Emergence of the minority hole with high mobility on the electrical transport in the Fe-pnictides Ba(Fe$_{1-x}$Mn$_x$As)$_2$

TL;DR

This study reveals that Mn doping in Ba(Fe$_{1-x}$Mn$_x$As)$_2$ induces high-mobility minority holes through a spin density wave transition, contrasting with other doping methods that lead to superconductivity.

Contribution

It demonstrates that Mn doping generates high-mobility minority holes via SDW transition, differing from other hole-doping mechanisms in Fe pnictides.

Findings

Minority holes with high mobility are generated by Mn doping.

The original majority carriers are negligibly affected by Mn doping.

Hole doping mechanism in Mn-doped BaFeAs differs from other superconducting Fe pnictides.

Abstract

In Fe pnictide (Pn) superconducting materials, neither Mn- nor Cr- doping to the Fe site induces superconductivity, even though hole carriers are generated.
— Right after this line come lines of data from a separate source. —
(** ** Channels with a capability *)

(** The loop of [channel_send_cap]; [moved] is the handle a TRANSFER closes
    after the message is in. *)
Definition do_send_cap (ca : Z) (msg : list Z) (x : option cap) (moved : option Z) (st : sys) : sysres :=
  with_proc st (fun p q =>
    with_chan st ca (fun c =>
      match channel_send_cap c msg x (sy_s st) with
      | Panic => Crash
      | Blocked (c', s') => sleep (PSendCap ca msg x moved) (put_chan st ca c') s'
      | Done (c', s') =>
        let st1 := put_s (put_chan st ca c') s' in
        match moved with
        | None => Ret 0 st1
        | Some h =>
          let '(_, t1) := handle_disown (p_handles q) h in
          let k := sy_k st1 in
          let '(_, t2, w) := handle_close (Some (handle_release (process_unref (unref_fuel k)))) t1 h (Ok k) in
          of_res w (fun k' => Ret 0 (put_k st1 (set_procs k' (alter (set_handles t2) p (k_procs k')))))
        end
      end)).

Definition sys_ipc_send_cap (h buf_u len cap_h action : Z) (st : sys) : sysres :=
  send_checks h buf_u len st (fun _ q ca _ kbuf =>
    if cap_h =? HANDLE_INVALID then do_send_cap ca kbuf None None st
    else if negb (action =? IPC_CAP_TRANSFER) && negb (action =? IPC_CAP_DUPLICATE) then err EINVAL st
    else
      match handle_lookup_full (p_handles q) (u32 cap_h) HANDLE_RIGHT_TRANSFER with
      | None => err EPERM st
      | Some (obj, kd, rg) =>
        let transfer := action =? IPC_CAP_TRANSFER in
        do_send_cap ca kbuf (Some (MkC kd rg obj transfer)) (if transfer then Some (u32 cap_h) else None) st
      end).

(** From the peeked slot to the end of [recv_cap_common]. *)
Definition finish_recv_cap (ca : Z) (c : channel_t) (slot : Z) (cs : chan_cap_t) (buf_u out_cap_u p : Z) (q : process_t) (st : sys)
  : sysres :=
  let has_cap := negb (cs_in_use cs =? 0) in
  if has_cap && negb (handle_table_has_free_slot (p_handles q)) then err ENFILE st
  else
    let '(new_h, t) := if has_cap
      then handle_create_ex (p_handles q) (cs_kind cs) (cs_rights cs) (cs_object cs) (negb (cs_owns cs =? 0))
      else (HANDLE_INVALID, p_handles q) in
    if has_cap && (new_h =? HANDLE_INVALID) then err ENFILE st
    else
      let kbuf := peek_copy c slot in
      let '(c', s') := channel_commit c (sy_s st) in
      let st1 := put_s (put_chan (put_proc st p (set_handles t q)) ca c') s' in
      with_space st1 q (fun sp =>
        let '(r, v1) := copy_to_user (Some sp) buf_u kbuf (sy_vm st1) in
        let st2 := put_vmem st1 v1 in
        if r <? 0 then err EFAULT st2
        else
          let out_val := if has_cap then new_h else HANDLE_INVALID in
          let '(r, v2) := copy_to_user (Some sp) out_cap_u (le_bytes 4 out_val) (sy_vm st2) in
          let st3 := put_vmem st2 v2 in
          if r <? 0 then err EFAULT st3 else Ret (i64 (ch_msg_size c)) st3).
This is in strong contrast with the superconductivity appearing when holes are introduced by alkali metal substitution on the insulating blocking layers. We investigate in detail the effects of Mn doping on magneto-transport properties in Ba(Fe$_{1-x}$Mn$_x$As)$_2$ for elucidating the intrinsic reason. The negative Hall coefficient for $x$ = 0 estimated in the low magnetic field ($B$) regime gradually increases as $x$ increases, and its sign changes to a positive one at $x$ = 0.020. Hall resistivities as well as simultaneous interpretation using the magnetoconductivity tensor including both longitudinal and transverse transport components clarify that minority holes with high mobility are generated by the Mn doping via spin density wave (SDW) transition at low temperatures, while original majority electrons and holes residing in the parabolic-like Fermi surfaces (FSs) of the semimetallic Ba(FeAs)$_2$ are negligibly affected. Present results indicate that the mechanism of hole doping in Ba(Fe$_{1-x}$Mn$_x$As)$_2$ is greatly different from that of the other superconducting FePns family.